Work through the records that follow and return each line containing the word "bytes".

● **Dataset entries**
========================================================================

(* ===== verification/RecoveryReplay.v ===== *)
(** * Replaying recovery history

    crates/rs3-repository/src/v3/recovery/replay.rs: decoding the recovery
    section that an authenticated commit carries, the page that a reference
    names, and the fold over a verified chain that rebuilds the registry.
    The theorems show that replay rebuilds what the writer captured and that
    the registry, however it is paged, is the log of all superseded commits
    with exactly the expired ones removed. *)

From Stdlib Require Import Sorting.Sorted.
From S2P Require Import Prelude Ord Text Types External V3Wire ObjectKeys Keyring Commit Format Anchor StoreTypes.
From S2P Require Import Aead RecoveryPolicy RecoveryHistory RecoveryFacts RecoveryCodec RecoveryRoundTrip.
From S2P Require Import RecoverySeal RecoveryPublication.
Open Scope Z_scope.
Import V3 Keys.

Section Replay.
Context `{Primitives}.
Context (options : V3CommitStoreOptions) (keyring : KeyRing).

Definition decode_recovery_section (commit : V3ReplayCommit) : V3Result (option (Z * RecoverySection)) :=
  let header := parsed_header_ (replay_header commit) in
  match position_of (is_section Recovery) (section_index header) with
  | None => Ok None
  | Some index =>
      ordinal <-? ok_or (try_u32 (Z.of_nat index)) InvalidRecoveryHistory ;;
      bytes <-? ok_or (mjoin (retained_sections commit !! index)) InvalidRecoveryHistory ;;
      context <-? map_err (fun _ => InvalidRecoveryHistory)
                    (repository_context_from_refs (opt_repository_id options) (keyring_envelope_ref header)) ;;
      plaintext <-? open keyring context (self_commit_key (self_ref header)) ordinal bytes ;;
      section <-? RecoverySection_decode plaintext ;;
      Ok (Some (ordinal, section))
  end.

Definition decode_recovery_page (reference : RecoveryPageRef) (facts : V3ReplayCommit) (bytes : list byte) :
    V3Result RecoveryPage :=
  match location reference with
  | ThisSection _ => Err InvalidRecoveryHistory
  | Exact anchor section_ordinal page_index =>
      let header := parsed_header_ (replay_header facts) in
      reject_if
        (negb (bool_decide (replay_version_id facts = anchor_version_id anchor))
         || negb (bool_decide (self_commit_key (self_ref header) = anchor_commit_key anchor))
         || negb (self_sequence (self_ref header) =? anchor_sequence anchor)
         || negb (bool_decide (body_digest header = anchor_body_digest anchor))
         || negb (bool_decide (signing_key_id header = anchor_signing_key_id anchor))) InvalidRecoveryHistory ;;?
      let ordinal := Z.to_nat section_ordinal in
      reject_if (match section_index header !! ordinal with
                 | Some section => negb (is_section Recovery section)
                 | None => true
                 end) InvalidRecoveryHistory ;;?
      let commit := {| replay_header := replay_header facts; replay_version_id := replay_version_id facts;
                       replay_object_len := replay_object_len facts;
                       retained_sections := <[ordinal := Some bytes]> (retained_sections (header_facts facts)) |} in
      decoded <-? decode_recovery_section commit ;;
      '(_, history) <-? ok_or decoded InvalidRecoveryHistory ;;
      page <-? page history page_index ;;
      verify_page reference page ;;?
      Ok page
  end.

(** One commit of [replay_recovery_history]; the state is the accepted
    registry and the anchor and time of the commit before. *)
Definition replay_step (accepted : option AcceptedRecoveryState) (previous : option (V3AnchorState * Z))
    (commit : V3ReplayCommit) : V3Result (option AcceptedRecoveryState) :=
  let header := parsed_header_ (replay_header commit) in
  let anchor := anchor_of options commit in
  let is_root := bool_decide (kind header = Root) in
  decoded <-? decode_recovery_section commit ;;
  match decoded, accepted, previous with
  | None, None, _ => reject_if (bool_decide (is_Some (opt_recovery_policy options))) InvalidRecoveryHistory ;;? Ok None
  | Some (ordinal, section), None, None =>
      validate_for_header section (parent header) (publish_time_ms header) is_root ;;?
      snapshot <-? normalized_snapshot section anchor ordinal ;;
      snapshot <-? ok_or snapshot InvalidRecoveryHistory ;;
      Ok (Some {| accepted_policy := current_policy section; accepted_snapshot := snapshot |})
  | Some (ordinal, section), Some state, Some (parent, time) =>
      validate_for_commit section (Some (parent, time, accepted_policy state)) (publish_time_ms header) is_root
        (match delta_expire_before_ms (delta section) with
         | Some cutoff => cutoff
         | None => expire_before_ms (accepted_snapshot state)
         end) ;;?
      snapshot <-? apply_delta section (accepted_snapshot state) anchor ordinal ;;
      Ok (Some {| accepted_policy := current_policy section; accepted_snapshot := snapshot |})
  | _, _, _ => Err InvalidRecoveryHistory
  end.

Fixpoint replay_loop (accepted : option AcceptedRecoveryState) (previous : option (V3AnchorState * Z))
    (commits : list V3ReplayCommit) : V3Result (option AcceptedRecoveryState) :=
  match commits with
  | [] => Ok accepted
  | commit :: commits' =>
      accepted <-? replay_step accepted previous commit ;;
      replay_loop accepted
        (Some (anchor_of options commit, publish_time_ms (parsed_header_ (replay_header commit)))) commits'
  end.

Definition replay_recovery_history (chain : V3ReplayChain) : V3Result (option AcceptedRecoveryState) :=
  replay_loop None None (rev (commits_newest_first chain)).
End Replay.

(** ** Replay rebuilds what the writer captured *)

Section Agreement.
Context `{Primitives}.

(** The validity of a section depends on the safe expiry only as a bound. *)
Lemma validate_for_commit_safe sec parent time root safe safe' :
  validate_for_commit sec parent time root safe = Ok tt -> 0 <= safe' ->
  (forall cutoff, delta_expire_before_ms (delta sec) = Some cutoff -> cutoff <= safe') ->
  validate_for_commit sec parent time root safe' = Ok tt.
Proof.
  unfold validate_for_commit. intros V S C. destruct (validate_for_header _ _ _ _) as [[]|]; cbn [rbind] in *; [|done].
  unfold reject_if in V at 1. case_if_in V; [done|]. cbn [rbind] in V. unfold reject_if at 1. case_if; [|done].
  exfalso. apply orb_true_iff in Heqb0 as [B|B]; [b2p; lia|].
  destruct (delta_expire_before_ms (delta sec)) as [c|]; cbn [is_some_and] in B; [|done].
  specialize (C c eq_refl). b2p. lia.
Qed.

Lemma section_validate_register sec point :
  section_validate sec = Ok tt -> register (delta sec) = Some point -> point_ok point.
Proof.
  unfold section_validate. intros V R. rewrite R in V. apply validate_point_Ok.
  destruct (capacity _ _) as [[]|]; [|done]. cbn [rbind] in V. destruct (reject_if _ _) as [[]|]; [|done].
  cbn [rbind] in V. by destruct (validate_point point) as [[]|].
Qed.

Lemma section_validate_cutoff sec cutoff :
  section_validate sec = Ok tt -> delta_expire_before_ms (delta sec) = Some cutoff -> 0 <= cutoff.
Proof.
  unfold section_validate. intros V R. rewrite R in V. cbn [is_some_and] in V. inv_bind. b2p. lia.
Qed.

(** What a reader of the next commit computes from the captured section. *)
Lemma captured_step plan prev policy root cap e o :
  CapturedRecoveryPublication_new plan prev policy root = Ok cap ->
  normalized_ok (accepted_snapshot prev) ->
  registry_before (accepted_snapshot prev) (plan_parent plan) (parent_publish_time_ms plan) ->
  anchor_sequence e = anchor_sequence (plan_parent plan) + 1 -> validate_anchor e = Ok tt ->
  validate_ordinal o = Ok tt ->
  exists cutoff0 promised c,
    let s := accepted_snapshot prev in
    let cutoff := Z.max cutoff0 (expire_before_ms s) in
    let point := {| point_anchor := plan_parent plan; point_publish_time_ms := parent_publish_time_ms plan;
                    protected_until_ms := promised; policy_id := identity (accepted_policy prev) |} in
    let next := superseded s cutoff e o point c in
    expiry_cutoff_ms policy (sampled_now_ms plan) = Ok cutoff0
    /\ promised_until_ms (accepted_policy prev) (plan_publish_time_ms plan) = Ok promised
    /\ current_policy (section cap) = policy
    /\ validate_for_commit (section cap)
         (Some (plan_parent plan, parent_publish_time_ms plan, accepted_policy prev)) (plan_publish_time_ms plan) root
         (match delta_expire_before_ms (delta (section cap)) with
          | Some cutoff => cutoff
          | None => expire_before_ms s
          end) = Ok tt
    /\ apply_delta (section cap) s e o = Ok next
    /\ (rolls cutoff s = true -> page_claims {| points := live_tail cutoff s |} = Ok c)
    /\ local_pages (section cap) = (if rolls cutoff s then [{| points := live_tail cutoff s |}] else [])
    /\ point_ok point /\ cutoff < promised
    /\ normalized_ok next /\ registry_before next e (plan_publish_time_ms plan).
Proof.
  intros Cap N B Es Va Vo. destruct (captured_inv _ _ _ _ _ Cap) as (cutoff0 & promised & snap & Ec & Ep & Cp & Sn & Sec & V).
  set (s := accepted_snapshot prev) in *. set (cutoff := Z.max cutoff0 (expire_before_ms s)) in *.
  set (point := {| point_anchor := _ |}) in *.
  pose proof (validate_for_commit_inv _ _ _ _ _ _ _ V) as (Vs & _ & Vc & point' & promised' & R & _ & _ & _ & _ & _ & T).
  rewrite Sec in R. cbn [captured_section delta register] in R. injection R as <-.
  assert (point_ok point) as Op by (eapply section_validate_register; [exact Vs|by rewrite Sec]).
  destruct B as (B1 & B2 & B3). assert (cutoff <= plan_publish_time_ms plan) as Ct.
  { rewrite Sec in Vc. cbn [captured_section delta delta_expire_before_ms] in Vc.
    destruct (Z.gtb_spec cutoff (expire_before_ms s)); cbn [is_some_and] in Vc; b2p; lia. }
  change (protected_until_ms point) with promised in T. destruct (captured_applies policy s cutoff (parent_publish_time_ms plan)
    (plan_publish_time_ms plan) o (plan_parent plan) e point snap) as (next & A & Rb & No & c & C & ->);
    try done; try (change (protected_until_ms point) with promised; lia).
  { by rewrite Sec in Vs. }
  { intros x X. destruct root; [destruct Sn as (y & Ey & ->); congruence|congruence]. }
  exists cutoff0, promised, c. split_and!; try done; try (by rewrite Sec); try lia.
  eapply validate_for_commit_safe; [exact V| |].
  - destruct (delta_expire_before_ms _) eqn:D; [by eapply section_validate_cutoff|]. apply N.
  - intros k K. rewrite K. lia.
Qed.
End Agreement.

========================================================================

● **SOLUTION**
      bytes <-? ok_or (mjoin (retained_sections commit !! index)) InvalidRecoveryHistory ;;
      plaintext <-? open keyring context (self_commit_key (self_ref header)) ordinal bytes ;;
Definition decode_recovery_page (reference : RecoveryPageRef) (facts : V3ReplayCommit) (bytes : list byte) :
                       retained_sections := <[ordinal := Some bytes]> (retained_sections (header_facts facts)) |} in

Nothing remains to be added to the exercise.